Dan Ares hanya memasang wajah datar setelahnya.
•||•
Ares masuk ke dalam rumahnya setelah memarkirkan beat kesayangannya di garasi rumah. Ia bersiul pelan sambil tetap berjalan di sekitaran ruang tamu hingga ruang keluarga di lantai satu. Matanya menjelajah ke seluruh ruangan. Lalu tatapannya berhenti pada sosok perempuan berumur 37 tahun dengan blouse panjang berwarna baby pink dan celana bahan hitam. Maminya.
"Mami!"
Yang dipanggil menoleh, lantas tersenyum manis. "Baru pulang, Res?"
"Iya. Ares tadi nganterin Tya dulu ke restauran Mamanya." Ares mencium punggung tangan sang Mami, lalu mencium pipinya. "Papi belum pulang?" Tanya Ares ketika tidak mendapati Papinya di manapun.
Maminya—Radinka—menggeleng pelan. "Mami pulang sendirian tadi. Naik ojol. Papi kamu masih banyak kerjaan soalnya."
Ares hanya mengangguk-angguk saja mendengarnya. Cowok itu berjalan ke arah meja makan. Dimana ada berbagai macam lauk pauk yang sudah tersedia di sana.
"Cuci tangan dulu, Res." Peringat Mami padanya.

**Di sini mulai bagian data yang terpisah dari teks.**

Definition schedule (block : list Z) : list Z :=
  fold_left
    (λ w t,
       w ++ [add32 (add32 (ssig1 (nth (t - 2) w 0)) (nth (t - 7) w 0))
                   (add32 (ssig0 (nth (t - 15) w 0)) (nth (t - 16) w 0))])
    (seq 16 48)
    (map be_word (chunks 16 4 block)).

Definition round (s : list Z) (kw : Z * Z) : list Z :=
  match s with
  | [a; b; c; d; e; f; g; h] =>
      let t1 := add32 (add32 (add32 h (bsig1 e)) (add32 (ch e f g) kw.1)) kw.2 in
      let t2 := add32 (bsig0 a) (maj a b c) in
      [add32 t1 t2; a; b; c; add32 d t1; e; f; g]
  | _ => s
  end.

Definition compress (h : list Z) (block : list Z) : list Z :=
  zip_with add32 h (fold_left round (zip K (schedule block)) h).

Definition sha256 (msg : list Z) : list Z :=
  let padded := pad msg in
  mjoin (be_bytes 4 <$>
    fold_left compress (chunks (length padded) 64 padded) H0).

Definition hmac (key msg : list Z) : list Z :=
  let key := if decide (64 < length key)%nat then sha256 key else key in
  let key := key ++ repeat 0 (64 - length key)%nat in
  sha256 (map (Z.lxor 0x5c) key ++ sha256 (map (Z.lxor 0x36) key ++ msg)).

Definition hex_digit (d : Z) : string :=
  String (nth (Z.to_nat d) (list_ascii_of_string "0123456789abcdef") "0"%char) "".

Definition hexdigest (bs : list Z) : string :=
  fold_right (λ b acc, hex_digit (b / 16) +:+ hex_digit (b mod 16) +:+ acc) "" bs.

End Sha256.

(** ** Data model *)

(** A subscription is the dict [{'channel': c, 'market': m}] or
    [{'channel': c}]; Python compares dicts structurally, whatever the order
    the keys were written in. *)
Record subscription := Subscription {
  channel : string;
  market : option string
}.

Ares menyengir kecil, lalu bergerak ke arah shink dan mencuci tangannya. Setelah mencuci tangan, dirinya kembali ke meja makan dan mengambil nasi serta lauk berupa gurame asam manis dan tahu kuning goreng.
"Gimana sekolahnya?" tanya Radinka setelah menuang air putih ke dalam gelas di samping kanan Ares.

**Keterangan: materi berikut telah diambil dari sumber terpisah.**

(** * Further properties of the page *)

(** ** Static parameters and the lookup *)

Lemma find_first {A : Type} (f : A -> bool) (l : list A) (a : A) :
  find f l = Some a ->
  exists l1 l2, l = l1 ++ a :: l2 /\ f a = true
                /\ forall x, x ∈ l1 -> f x = false.
Proof.
  induction l as [|y l IH]; [done|]. cbn [find].
  destruct (f y) eqn:E.
  - intros [= ->]. exists [], l. repeat split; [done|].
    intros x Hx. by apply elem_of_nil in Hx.
  - intros H. destruct (IH H) as (l1 & l2 & -> & Ha & Hl1).
    exists (y :: l1), l2. repeat split; [done|].
    intros x Hx. apply elem_of_cons in Hx as [-> | Hx]; auto.
Qed.

(** Every slug produced by [generateStaticParams] is found again by the page:
    the page built for it is never the not-found page, and the article shown
    has that slug up to trimming and letter case. *)
Theorem static_params_are_found
    (getKeywords : bool -> list str) (toLocaleDateString : str -> str)
    (dTags : list str)
    (dAttrs : gmap str (list str))
    (sanitizeHtml : options -> str -> result str)
    (data : blogData) (s : str) :
  s ∈ generateStaticParams data ->
  exists a,
    a ∈ articles data
    /\ normalizeSlug (slug a) = normalizeSlug s
    /\ BlogPostPage getKeywords toLocaleDateString dTags dAttrs sanitizeHtml data s
       = Rendered (articlePage getKeywords toLocaleDateString a
                     (renderArticleContent dTags dAttrs sanitizeHtml data a)).
Proof.
  intros Hs. unfold generateStaticParams in Hs.
  apply list_elem_of_fmap in Hs as (a0 & -> & Ha0).
  destruct (findArticle data (slug a0)) as [a|] eqn:E.
  - destruct (findArticle_Some _ _ _ E) as [Hin Heq].
    exists a. repeat split; [done | done |]. unfold BlogPostPage. by rewrite E.
  - by destruct (findArticle_None _ _ E a0 Ha0).
Qed.

Lemma static_params_are_found_witness :
  exists a,
    a ∈ articles sampleData
    /\ normalizeSlug (slug a) = normalizeSlug "Best-Feeder"
    /\ BlogPostPage sampleKeywords sampleDate [] ∅ identitySanitizer sampleData "Best-Feeder"
       = Rendered (articlePage sampleKeywords sampleDate a
                     (renderArticleContent [] ∅ identitySanitizer sampleData a)).
Proof.
  apply (static_params_are_found sampleKeywords sampleDate [] ∅ identitySanitizer
           sampleData "Best-Feeder").
  apply list_elem_of_In. simpl. left. reflexivity.
Defined.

"Baik-baik aja sih. Ya masih kayak biasanya." Jawab Ares. Ia menggigit kepala gurame dan menyesapnya. "Cuma akhir-akhir ini Ares lagi sibuk, Mi. Mau ada pertandingan basket lagi."
"Kamu yang wakilin?" Tanya Radinka.
Ares mengangguk. "Abis pada nggak mau. Padahal mereka lebih jago dari pada Ares."
Tertawa kecil, Radinka mengusap rambut anaknya. Ares memang seperti ini. Tidak pernah mau mengaku ataupun merasa bahwa dirinya memang lebih hebat dari yang lain meski itu kenyataannya. Ia hanya mengaku, dirinya bisa. Tapi tidak sehebat teman-teman, katanya.
Sesombong apapun sang Ayah di masalalu, nyatanya sifat itu tidak turun ke Ares sama sekali. Membuat Radinka diam-diam bersyukur kepada Allah.
"Ares juga jago," kata Radinka.
Ares mendengus. "Apasih. Ares mah nggak jago. Orang itu cuma main-main aja."
"Main-main aja bisa menang juara satu tingkat nasional ya kamu!"
Ares tertawa menanggapi ucapan Maminya.
"Mi," panggil Ares.
"Hm?"
"Kalau Ares suka Tya, menurut Mami gimana?"
"Kamu suka Tya?"
Ares mengangkat bahu, "Kayanya."
Radinka mendengus geli.
"Ya Mami sih nggak papa. Tya baik kok. Tapi yang jadi masalah, emang Tya mau sama kamu?" Ada kekehan diujung kalimatnya.
Ares yang kini mendengus sinis. "Dia mah so cantik. Kemarin Ares udah tembak, eh di tolak."
"Kamu sih ngupil mulu. Makanya jangan gitu. Biar Tya nggak ilfeel sama kamu."
"Mana bisa Tya ilfeel sama aku!"
"Lho bisa aja lah, Res. Tya kan manusia."
"Ya tapikan Tya numpang sama Ares tiap hari. Kalau dia ilfeel mah, dia Ares turunin di kali cinta!"